Segment Start: Material for this task

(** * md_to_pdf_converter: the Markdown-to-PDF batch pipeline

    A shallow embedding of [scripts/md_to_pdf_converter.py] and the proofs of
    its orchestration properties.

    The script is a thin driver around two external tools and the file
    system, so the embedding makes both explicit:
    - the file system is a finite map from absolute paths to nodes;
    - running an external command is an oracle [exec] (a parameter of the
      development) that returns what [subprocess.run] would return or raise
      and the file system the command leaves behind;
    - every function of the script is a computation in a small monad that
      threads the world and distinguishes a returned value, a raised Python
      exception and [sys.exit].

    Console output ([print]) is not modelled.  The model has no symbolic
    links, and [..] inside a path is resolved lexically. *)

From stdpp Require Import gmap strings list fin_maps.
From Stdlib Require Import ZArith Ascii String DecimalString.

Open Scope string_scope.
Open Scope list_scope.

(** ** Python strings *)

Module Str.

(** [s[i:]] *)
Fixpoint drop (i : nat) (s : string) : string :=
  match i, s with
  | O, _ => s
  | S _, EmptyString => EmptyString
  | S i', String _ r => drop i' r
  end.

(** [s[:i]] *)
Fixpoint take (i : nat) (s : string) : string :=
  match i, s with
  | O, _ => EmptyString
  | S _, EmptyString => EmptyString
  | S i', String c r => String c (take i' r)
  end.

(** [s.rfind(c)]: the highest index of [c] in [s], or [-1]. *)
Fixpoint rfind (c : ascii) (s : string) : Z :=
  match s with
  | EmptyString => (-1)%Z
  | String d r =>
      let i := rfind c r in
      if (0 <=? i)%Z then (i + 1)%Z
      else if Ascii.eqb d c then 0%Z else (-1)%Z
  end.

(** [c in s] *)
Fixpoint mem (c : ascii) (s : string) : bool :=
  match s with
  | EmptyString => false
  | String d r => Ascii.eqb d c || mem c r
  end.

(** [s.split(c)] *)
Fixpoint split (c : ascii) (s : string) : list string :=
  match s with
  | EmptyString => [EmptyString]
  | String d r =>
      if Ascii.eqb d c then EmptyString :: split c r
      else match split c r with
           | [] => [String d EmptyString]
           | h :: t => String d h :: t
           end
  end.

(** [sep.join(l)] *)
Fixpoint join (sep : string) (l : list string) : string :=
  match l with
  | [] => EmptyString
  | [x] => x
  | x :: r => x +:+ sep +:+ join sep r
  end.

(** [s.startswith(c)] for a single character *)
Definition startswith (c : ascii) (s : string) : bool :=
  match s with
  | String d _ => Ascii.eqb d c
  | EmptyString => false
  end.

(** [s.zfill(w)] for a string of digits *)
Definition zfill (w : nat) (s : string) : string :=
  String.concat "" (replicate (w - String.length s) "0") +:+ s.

Segment End: Material for this task
Segment Start: Material for this task

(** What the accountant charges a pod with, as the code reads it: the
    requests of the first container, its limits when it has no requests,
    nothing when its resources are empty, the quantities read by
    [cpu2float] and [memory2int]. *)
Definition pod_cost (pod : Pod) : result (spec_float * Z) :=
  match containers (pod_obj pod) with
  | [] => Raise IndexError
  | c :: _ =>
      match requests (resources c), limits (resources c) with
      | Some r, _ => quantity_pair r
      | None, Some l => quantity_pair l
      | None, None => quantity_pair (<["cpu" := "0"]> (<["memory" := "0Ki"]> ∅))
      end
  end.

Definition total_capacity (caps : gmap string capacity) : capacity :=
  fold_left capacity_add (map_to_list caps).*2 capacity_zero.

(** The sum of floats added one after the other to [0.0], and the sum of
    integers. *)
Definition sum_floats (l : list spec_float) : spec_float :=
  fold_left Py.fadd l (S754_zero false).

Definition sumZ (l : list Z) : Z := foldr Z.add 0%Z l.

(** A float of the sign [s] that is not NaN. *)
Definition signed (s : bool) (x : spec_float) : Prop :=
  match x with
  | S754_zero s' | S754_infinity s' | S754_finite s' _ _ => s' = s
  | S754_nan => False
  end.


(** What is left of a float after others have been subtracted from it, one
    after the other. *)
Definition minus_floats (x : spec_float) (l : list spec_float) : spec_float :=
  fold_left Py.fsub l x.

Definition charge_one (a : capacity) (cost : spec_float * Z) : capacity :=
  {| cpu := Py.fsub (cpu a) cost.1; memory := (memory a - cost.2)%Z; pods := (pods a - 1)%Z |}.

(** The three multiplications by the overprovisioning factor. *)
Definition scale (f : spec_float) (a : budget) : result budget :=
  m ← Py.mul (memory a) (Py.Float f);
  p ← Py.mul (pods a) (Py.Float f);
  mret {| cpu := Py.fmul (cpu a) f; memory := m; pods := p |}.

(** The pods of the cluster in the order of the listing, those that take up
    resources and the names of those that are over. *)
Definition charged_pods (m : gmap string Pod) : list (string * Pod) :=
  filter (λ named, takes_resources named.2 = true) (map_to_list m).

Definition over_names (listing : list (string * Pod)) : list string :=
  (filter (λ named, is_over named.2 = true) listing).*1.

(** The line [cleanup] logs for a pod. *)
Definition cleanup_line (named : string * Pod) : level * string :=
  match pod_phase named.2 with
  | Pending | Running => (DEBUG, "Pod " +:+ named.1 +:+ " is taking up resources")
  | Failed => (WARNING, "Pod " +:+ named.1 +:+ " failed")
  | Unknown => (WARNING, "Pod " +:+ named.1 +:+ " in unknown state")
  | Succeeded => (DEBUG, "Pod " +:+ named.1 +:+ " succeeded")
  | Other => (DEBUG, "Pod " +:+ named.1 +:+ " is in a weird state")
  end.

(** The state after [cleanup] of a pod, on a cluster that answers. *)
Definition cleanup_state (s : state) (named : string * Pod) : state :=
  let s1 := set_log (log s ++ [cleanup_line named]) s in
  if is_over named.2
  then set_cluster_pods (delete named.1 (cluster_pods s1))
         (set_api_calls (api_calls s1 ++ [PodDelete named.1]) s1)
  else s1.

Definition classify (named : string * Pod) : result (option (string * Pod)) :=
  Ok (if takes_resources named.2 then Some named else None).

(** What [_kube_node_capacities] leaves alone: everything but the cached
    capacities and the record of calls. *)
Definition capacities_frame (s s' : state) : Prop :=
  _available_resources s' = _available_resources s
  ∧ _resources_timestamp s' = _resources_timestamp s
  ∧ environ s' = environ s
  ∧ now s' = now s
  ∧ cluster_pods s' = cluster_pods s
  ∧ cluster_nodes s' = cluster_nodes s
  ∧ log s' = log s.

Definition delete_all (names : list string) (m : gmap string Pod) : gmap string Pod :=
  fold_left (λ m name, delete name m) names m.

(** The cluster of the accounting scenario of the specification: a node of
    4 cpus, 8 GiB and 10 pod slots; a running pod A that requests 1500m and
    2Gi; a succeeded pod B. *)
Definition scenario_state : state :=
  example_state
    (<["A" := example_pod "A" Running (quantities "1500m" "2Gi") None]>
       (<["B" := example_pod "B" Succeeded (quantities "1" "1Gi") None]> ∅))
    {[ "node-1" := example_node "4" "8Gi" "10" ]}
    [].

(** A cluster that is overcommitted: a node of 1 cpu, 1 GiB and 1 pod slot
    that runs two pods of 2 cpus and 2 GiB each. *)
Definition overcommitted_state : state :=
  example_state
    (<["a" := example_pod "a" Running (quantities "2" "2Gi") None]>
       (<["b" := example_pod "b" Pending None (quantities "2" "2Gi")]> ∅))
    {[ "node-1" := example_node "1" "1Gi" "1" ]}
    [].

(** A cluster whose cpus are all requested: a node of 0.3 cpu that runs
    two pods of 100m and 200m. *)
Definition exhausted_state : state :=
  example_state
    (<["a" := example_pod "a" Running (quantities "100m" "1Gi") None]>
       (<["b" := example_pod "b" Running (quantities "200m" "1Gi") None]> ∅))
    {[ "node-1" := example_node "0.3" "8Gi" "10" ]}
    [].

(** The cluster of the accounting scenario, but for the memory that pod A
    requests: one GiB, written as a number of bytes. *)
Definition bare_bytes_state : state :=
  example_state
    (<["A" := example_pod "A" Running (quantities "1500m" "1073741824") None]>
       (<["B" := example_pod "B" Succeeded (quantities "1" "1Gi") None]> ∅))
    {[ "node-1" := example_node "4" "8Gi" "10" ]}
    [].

Segment End: Material for this task

**Assigned task**
Throughout the data above, report every line that contains the string "WARNING".

**Response to the task**
  | Failed => (WARNING, "Pod " +:+ named.1 +:+ " failed")
  | Unknown => (WARNING, "Pod " +:+ named.1 +:+ " in unknown state")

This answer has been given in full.